Check the console at startup to see why the TLS transport could not be created.

I’ve made some progress, but this is killing it right now:

[Jul 26 16:28:23] WARNING[41646]: pjproject: <?>:                          SSL SSL_ERROR_SSL (Handshake): Level: 0 err: <336151568> <SSL routines-ssl3_read_bytes-sslv3 alert handshake failure> len: 0 peer: x.x.x.163:5061

[Jul 26 16:28:23] WARNING[41647]: res_pjsip_outbound_registration.c:829 schedule_retry: No response received from 'sip:x.voip.ms:5061' on registration attempt to 'sip:xxx@x.voip.ms:5061', retrying in '20'

Is that something with my cert? Cipher?

I’d expect it to be your cipher or method. If you set the method to tlsv1_2 does it change?

1 Like

Why is your bind not 0.0.0.0 as with the other transports?
Do you have the original sip.conf? I wonder what was not converted correctly.

And, please, could someone edit the Wiki entry about SIP-over-TLS? cipher = ALL and method = tlsv1 are a drama (simply leave them away, and good defaults are used) which was in the original sip.conf already, I guess.

OMG, the method to tlsv1_2 got it! THANK YOU!!!

The wiki page has been updated and method removed for PJSIP.
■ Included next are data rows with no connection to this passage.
Lemma e_shift_far_end : esafe (shift_far_end st) (fun _ => True).
Proof using Hst.
  unfold shift_far_end. apply safe_for_sig. intros speak Hs.
  assert (HX : forall j, 0 <= j <= M -> e_room (b_X, x_index st j speak) N)
    by (intros; by apply e_room_history).
  pose proof (HX 0) as HX0. unfold x_index at 1 in HX0. rewrite !Z.mul_0_l, Z.add_0_l in HX0.
  pose proof Hst as [Hf HN HM _ HK]. pose proof (row_range speak K N Hs ltac:(lia)).
  apply (safe_bind _ _ _ _ (fun _ => True)); [|intros _ _; apply e_fft_to; [|apply HX0; lia]].
  - apply safe_for_sig. intros k Hk. cbv zeta.
    pose proof (HX (M - 1 - k) ltac:(lia)) as [Ha Hb].
    pose proof (HX (M - 1 - k + 1) ltac:(lia)) as [Hc Hd]. cbn [fst snd] in *. e_safe; lia.
  - unfold e_room. cbn [fst snd echo_size]. rewrite HN in *. lia.
Qed.

Lemma e_far_end_energy x : esafe (far_end_energy st x) (fun _ => True).
Proof using Hst.
  unfold far_end_energy. apply safe_fold_sig; [done|]. intros speak y Hs _.
  pose proof (e_room_history 0 speak) as HX. unfold x_index in HX. rewrite !Z.mul_0_l, Z.add_0_l in HX.
  pose proof Hst as [Hf HN HM _ HK]. pose proof (row_range speak K N Hs ltac:(lia)).
  e_safe.
  - apply e_inner_prod; [lia|..]; unfold e_room; cbn [fst snd echo_size]; rewrite HN in *; lia.
  - apply e_power_accum; [apply HX; lia|]. unfold e_room. cbn. lia.
Qed.

Lemma e_residual_of b chan :
  0 <= chan < C -> echo_size fs M C K b = C * N -> esafe (residual_of st b chan) (fun _ => True).
Proof using Hst.
  intros Hc Hb. pose proof e_chan_N as (He & _). pose proof Hst as [Hf HN _ HC _].
  pose proof (row_range chan C fs Hc ltac:(lia)). pose proof (row_range chan C N Hc ltac:(lia)).
  unfold residual_of. e_safe; rewrite ?Hb, ?He; cbn [echo_size]; lia.
Qed.

Lemma e_run_foreground : esafe (run_foreground st) (fun _ => True).
Proof using Hst.
  unfold run_foreground. apply safe_fold_sig; [done|]. intros chan y Hc _.
  destruct e_chan_N as (He & _ & HY & _).
  destruct (e_room_chan chan b_e Hc He), (e_room_chan chan b_Y Hc HY).
  destruct e_products as (HMK & HKN & _).
  assert (HX : e_room (b_X, 0) (M * K * N)).
  { pose proof Hst as [Hf HN HM _ HK]. unfold e_room. cbn [fst snd echo_size]. rewrite HN. nia. }
  e_safe.
  - apply e_spectral_accum; [done..| |done]. apply e_room_weights; auto.
  - by apply e_ifft_to.
  - by apply e_residual_of.
  - pose proof Hst as [Hf HN _ _ _]. unfold e_room in *. cbn [fst snd] in *.
    apply e_inner_prod; [lia|..]; unfold e_room; cbn [fst snd]; lia.
Qed.

Lemma e_adapt_weights : esafe (adapt_weights st) (fun _ => True).
Proof using Hst.
  unfold adapt_weights. apply safe_for_sig. intros chan Hc. apply safe_for_sig. intros speak Hs.
  apply safe_for_sig. intros k Hk. cbv zeta. set (j := M - 1 - k).
  assert (HX : e_room (b_X, x_index st (j + 1) speak) N) by (apply e_room_history; lia).
  assert (HW : e_room (b_W, w_index st chan j speak) N) by (apply e_room_block; lia).
  destruct e_chan_N as (_ & _ & _ & HE). destruct (e_room_chan chan b_E Hc HE) as [HE' _].
  pose proof Hst as [Hf HN HM _ HK].
  assert (e_room (b_PHI, 0) N) by (unfold e_room; cbn; lia).
  assert (e_room (b_power_1, 0) (fs + 1)) by (unfold e_room; cbn; lia).
  e_safe; [cbn [echo_size]; lia|by apply e_weighted|cbn [echo_size]; lia|lia].
Qed.

Lemma e_constrain count : esafe (constrain_weights st count) (fun _ => True).
Proof using Hst.
  unfold constrain_weights. apply safe_for_sig. intros chan Hc. apply safe_for_sig. intros speak Hs.
  apply safe_for_sig. intros j Hj. destruct (constrained st count j); [|by apply safe_ret].
  assert (HW : e_room (b_W, w_index st chan j speak) N) by (apply e_room_block; lia).
  pose proof Hst as [Hf HN HM _ HK].
  assert (e_room (b_wtmp, 0) N) by (unfold e_room; cbn; lia).
  e_safe; [by apply e_ifft_to|cbn [echo_size]; lia|by apply e_fft_to].
Qed.

Lemma e_clear_spectra : esafe (clear_spectra st) (fun _ => True).
Proof using Hst. pose proof Hst as [Hf _ _ _ _]. unfold clear_spectra. e_safe; cbn [echo_size]; lia. Qed.

(** The energy of the first half of a channel. *)
Lemma e_chan_energy chan b :
  0 <= chan < C -> echo_size fs M C K b = C * N ->
  esafe (mdf_inner_prod (b, chan * N) (b, chan * N) fs) (fun _ => True).
Proof using Hst.
  intros Hc Hb. destruct (e_room_chan chan b Hc Hb) as [Hr _]. pose proof Hst as [Hf HN _ _ _].
  unfold e_room in *. cbn [fst snd] in *. apply e_inner_prod; [lia|..]; unfold e_room; cbn [fst snd]; lia.
Qed.

Lemma e_run_background : esafe (run_background st) (fun _ => True).
Proof using Hst.
  unfold run_background. apply safe_fold_sig; [done|]. intros chan [Dbf See] Hc _.
  destruct e_chan_N as (He & Hy & HY & _).
  destruct (e_room_chan chan b_y Hc Hy) as [Hy' _], (e_room_chan chan b_Y Hc HY) as [HY' _].
  destruct e_products as (HMK & HKN & _).
  assert (HX : e_room (b_X, 0) (M * K * N)).
  { pose proof Hst as [Hf HN HM _ HK]. unfold e_room. cbn [fst snd echo_size]. rewrite HN. nia. }
  pose proof Hst as [Hf HN _ _ _]. pose proof (row_range chan C N Hc ltac:(lia)).
  e_safe.
  - apply e_spectral_accum; [done..| |done]. apply e_room_weights; auto.
  - by apply e_ifft_to.
  - rewrite He. lia.
  - rewrite Hy. lia.
  - rewrite He. lia.
  - by apply e_chan_energy.
  - by apply e_residual_of.
  - by apply e_chan_energy.
Qed.

Lemma e_copy_weights from to :
  (from, to) = (b_W, b_foreground) \/ (from, to) = (b_foreground, b_W) -> esafe (copy_weights st from to) (fun _ => True).
Proof using Hst.
  pose proof Hst as [Hf HN _ _ _]. unfold copy_weights. rewrite HN.
  intros [E | E]; injection E as -> ->; e_safe; cbn [echo_size]; lia.
Qed.

Lemma e_promote : esafe (promote_background st) (fun _ => True).
Proof using Hst.
  unfold promote_background. destruct e_chan_N as (He & Hy & _).
  apply (safe_bind _ _ _ _ (fun _ => True)); [apply e_copy_weights; auto|]. intros _ _.
  pose proof Hst as [Hf HN _ _ _].
  apply safe_for_sig. intros chan Hc. pose proof (row_range chan C N Hc ltac:(lia)).
  e_safe; rewrite ?He, ?Hy; cbn [echo_size]; lia.
Qed.

Lemma e_restore : esafe (restore_background st) (fun _ => True).
Proof using Hst.
  unfold restore_background. destruct e_chan_N as (He & Hy & _).
  apply (safe_bind _ _ _ _ (fun _ => True)); [apply e_copy_weights; auto|]. intros _ _.
  pose proof Hst as [Hf HN _ _ _].
  apply safe_for_sig. intros chan Hc. pose proof (row_range chan C N Hc ltac:(lia)).
  e_safe; [rewrite He; lia|rewrite Hy; lia|]. by apply e_residual_of.
Qed.

(** ** The output *)

Definition out_ok (in_ : list Z) (o : output) : Prop :=
  zlen (o_out o) = C * fs /\ Forall (in_s 16) (o_out o) /\ (o_saturated o = saturated st \/ o_saturated o = 1).

Lemma e_output_sample in_ chan i o :
  0 <= chan < C -> 0 <= i < fs -> zlen in_ = C * fs -> out_ok in_ o ->
  esafe (output_sample st in_ chan i o) (out_ok in_).
Proof using Hst.
  intros Hc Hi Hin (Ho & Hr & Hs). destruct e_chan_N as (He & _). pose proof Hst as [Hf HN _ _ _].
  pose proof (row_range chan C N Hc ltac:(lia)). pose proof (row_range chan C fs Hc ltac:(lia)).
  pose proof (row_range i fs C Hi ltac:(lia)).
  unfold output_sample. e_safe; [rewrite ?He; cbn [echo_size]; lia..|].
  eapply safe_bind.
  { apply safe_opt. rewrite set_index_some by lia. eexists. split; [done|].
    instantiate (1 := fun l => zlen l = C * fs /\ Forall (in_s 16) l). cbv beta.
    rewrite zlen_insert. split; [done|]. apply Forall_insert; [done|apply word2int_range]. }
  intros out [Hl Hr']. e_safe; [cbn [echo_size]; lia|]. apply safe_ret. split; [done|]. split; [done|].
  cbn [o_saturated]. case_match; auto.
Qed.

Lemma e_output_channel in_ chan o :
  0 <= chan < C -> zlen in_ = C * fs -> out_ok in_ o -> esafe (output_channel st in_ chan o) (out_ok in_).
Proof using Hst.
  intros Hc Hin Ho. destruct e_chan_N as (He & Hy & HY & HE). unfold output_channel.
  eapply safe_bind.
  { apply (safe_fold_sig _ _ 0 fs _ o (out_ok in_)); [done|]. intros i o' Hi Ho'. by apply e_output_sample. }
  clear o Ho. intros o Ho. destruct (e_room_chan chan b_e Hc He) as [He1 He2],
    (e_room_chan chan b_y Hc Hy) as [Hy1 Hy2], (e_room_chan chan b_Y Hc HY) as [HY1 _],
    (e_room_chan chan b_E Hc HE) as [HE1 _].
  pose proof Hst as [Hf HN _ _ _].
  pose proof (row_range chan C N Hc ltac:(lia)). pose proof (row_range chan C fs Hc ltac:(lia)).
  assert (e_room (b_input, chan * fs) fs) by (unfold e_room; cbn [fst snd echo_size]; lia).
  assert (e_room (b_Rf, 0) (fs + 1)) by (unfold e_room; cbn; lia).
  assert (e_room (b_Yf, 0) (fs + 1)) by (unfold e_room; cbn; lia).
  e_safe; try first
    [ by apply e_fft_to | by apply e_power_accum | apply e_inner_prod; (done || lia)
    | rewrite ?He, ?Hy; cbn [echo_size]; lia ].
Qed.

Lemma e_compute_output in_ out :
  zlen in_ = C * fs -> zlen out = C * fs -> Forall (in_s 16) out -> esafe (compute_output st in_ out) (out_ok in_).
Proof using Hst.
  intros Hin Hout Hr. apply safe_fold_sig; [split; [done|]; split; [done|by left]|].
  intros chan o Hc Ho. by apply e_output_channel.
Qed.

(** ** The end of the frame *)

Lemma e_smooth_power a b : esafe (smooth_power st a b) (fun _ => True).
Proof using Hst. pose proof Hst as [Hf _ _ _ _]. unfold smooth_power. e_safe; cbn [echo_size]; lia. Qed.

Lemma e_correlations : esafe (correlations st) (fun _ => True).
Proof using Hst.
  pose proof Hst as [Hf _ _ _ _]. unfold correlations. apply safe_fold_sig; [done|].
  intros k [x y] Hk _. e_safe; cbn [echo_size]; lia.
Qed.

Lemma e_learning_rates r : esafe (learning_rates st r) (fun _ => True).
Proof using Hst. pose proof Hst as [Hf _ _ _ _]. unfold learning_rates. e_safe; cbn [echo_size]; lia. Qed.

Lemma e_temporary_rates r : esafe (temporary_rates st r) (fun _ => True).
Proof using Hst. pose proof Hst as [Hf _ _ _ _]. unfold temporary_rates. e_safe; cbn [echo_size]; lia. Qed.

Lemma e_save_last_y in_ out :
  zlen in_ = C * fs -> zlen out = C * fs -> esafe (save_last_y st in_ out) (fun _ => True).
Proof using Hst.
  intros Hin Hout. pose proof Hst as [Hf HN _ HC _]. unfold save_last_y.
  assert (fs <= C * fs) by nia.
  apply (safe_bind _ _ _ _ (fun _ => True)); [e_safe; cbn [echo_size]; lia|]. intros _ _.
  destruct (adapted st =? 0); [by apply safe_ret|]. e_safe; cbn [echo_size]; lia.
Qed.
End stages.

(** ** The whole frame *)

Record same_setup (st st' : SpeexEchoState) : Prop := {
  ss_fs : frame_size st' = frame_size st;
  ss_window : window_size st' = window_size st;
  ss_M : ec_M st' = ec_M st;
  ss_C : ec_C st' = ec_C st;
  ss_K : ec_K st' = ec_K st;
  ss_buf : play_buf st' = play_buf st;
  ss_pos : play_buf_pos st' = play_buf_pos st;
  ss_started : play_buf_started st' = play_buf_started st }.

Lemma same_setup_trans a b c : same_setup a b -> same_setup b c -> same_setup a c.
Proof. intros [] []. split; congruence. Qed.

Lemma same_setup_shape a b : same_setup a b -> echo_shape a -> echo_shape b.
Proof. intros [] []. split; congruence. Qed.

(** A state between two calls. *)
Record echo_ok (st : SpeexEchoState) : Prop := {
  eo_shape : echo_shape st;
  eo_mem : echo_mem_ok st (ec_mem st);
  eo_buf : zlen (play_buf st) = ec_K st * 3 * frame_size st;
  eo_screwed : 0 <= screwed_up st < 50;
  eo_saturated : 0 <= saturated st }.

Section frame.
Context `{SpeexLibm, Drft}.

Lemma e_choose st Sff See Dbf :
  echo_shape st ->
  safe (echo_sz (frame_size st) (ec_M st) (ec_C st) (ec_K st)) 25 (choose_filter st Sff See Dbf)
    (fun '(st', _) => same_setup st st' /\ saturated st' = saturated st /\ screwed_up st' = screwed_up st).
Proof.
  intros Hst. unfold choose_filter. destruct update_foreground; [|destruct reset_background].
  - eapply safe_bind; [by apply e_promote|]. intros _ _. apply safe_ret. by repeat split.
  - eapply safe_bind; [by apply e_restore|]. intros _ _. apply safe_ret. by repeat split.
  - apply safe_ret. by repeat split.
Qed.

(** What [cancel_frame] gives. *)
Definition frame_post (st : SpeexEchoState)
    (r : SpeexEchoState * spec_float * spec_float * spec_float * output) : Prop :=
  let '(st', _, _, _, o) := r in
  same_setup st st' /\ 0 <= saturated st' /\ screwed_up st' = screwed_up st
  /\ zlen (o_out o) = ec_C st * frame_size st /\ Forall (in_s 16) (o_out o).

(** The gradient step is left out in a saturated frame. *)
Lemma e_adapt_or_wait st :
  echo_shape st -> 0 <= saturated st ->
  safe (echo_sz (frame_size st) (ec_M st) (ec_C st) (ec_K st)) 25
    (if saturated st =? 0 then (adapt_weights st;; sig_ret st)%sig
     else sig_ret (st {{ saturated := (saturated st - 1)%Z }}))
    (fun st' => same_setup st st' /\ 0 <= saturated st' /\ screwed_up st' = screwed_up st).
Proof.
  intros Hst H0'. destruct (Z.eqb_spec (saturated st) 0).
  - eapply safe_bind; [by apply e_adapt_weights|]. intros _ _. apply safe_ret. by repeat split.
  - apply safe_ret. split; [by split|]. cbn. unfold constant. split; [lia|done].
Qed.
From CentOS 8 and Debian 10, default openssl configuration accept only tlsv1_2

En Debian 10 you can change this behavior modifying this parameter:

MinProtocol = TLSv1.2

on this file:

/etc/ssl/openssl.cnf

Regards

Yeah my old Asterisk 13/chan_sip was CentOS7 and on this VM it’s CentOS8 and Asterisk 16/pj_sip, so makes sense.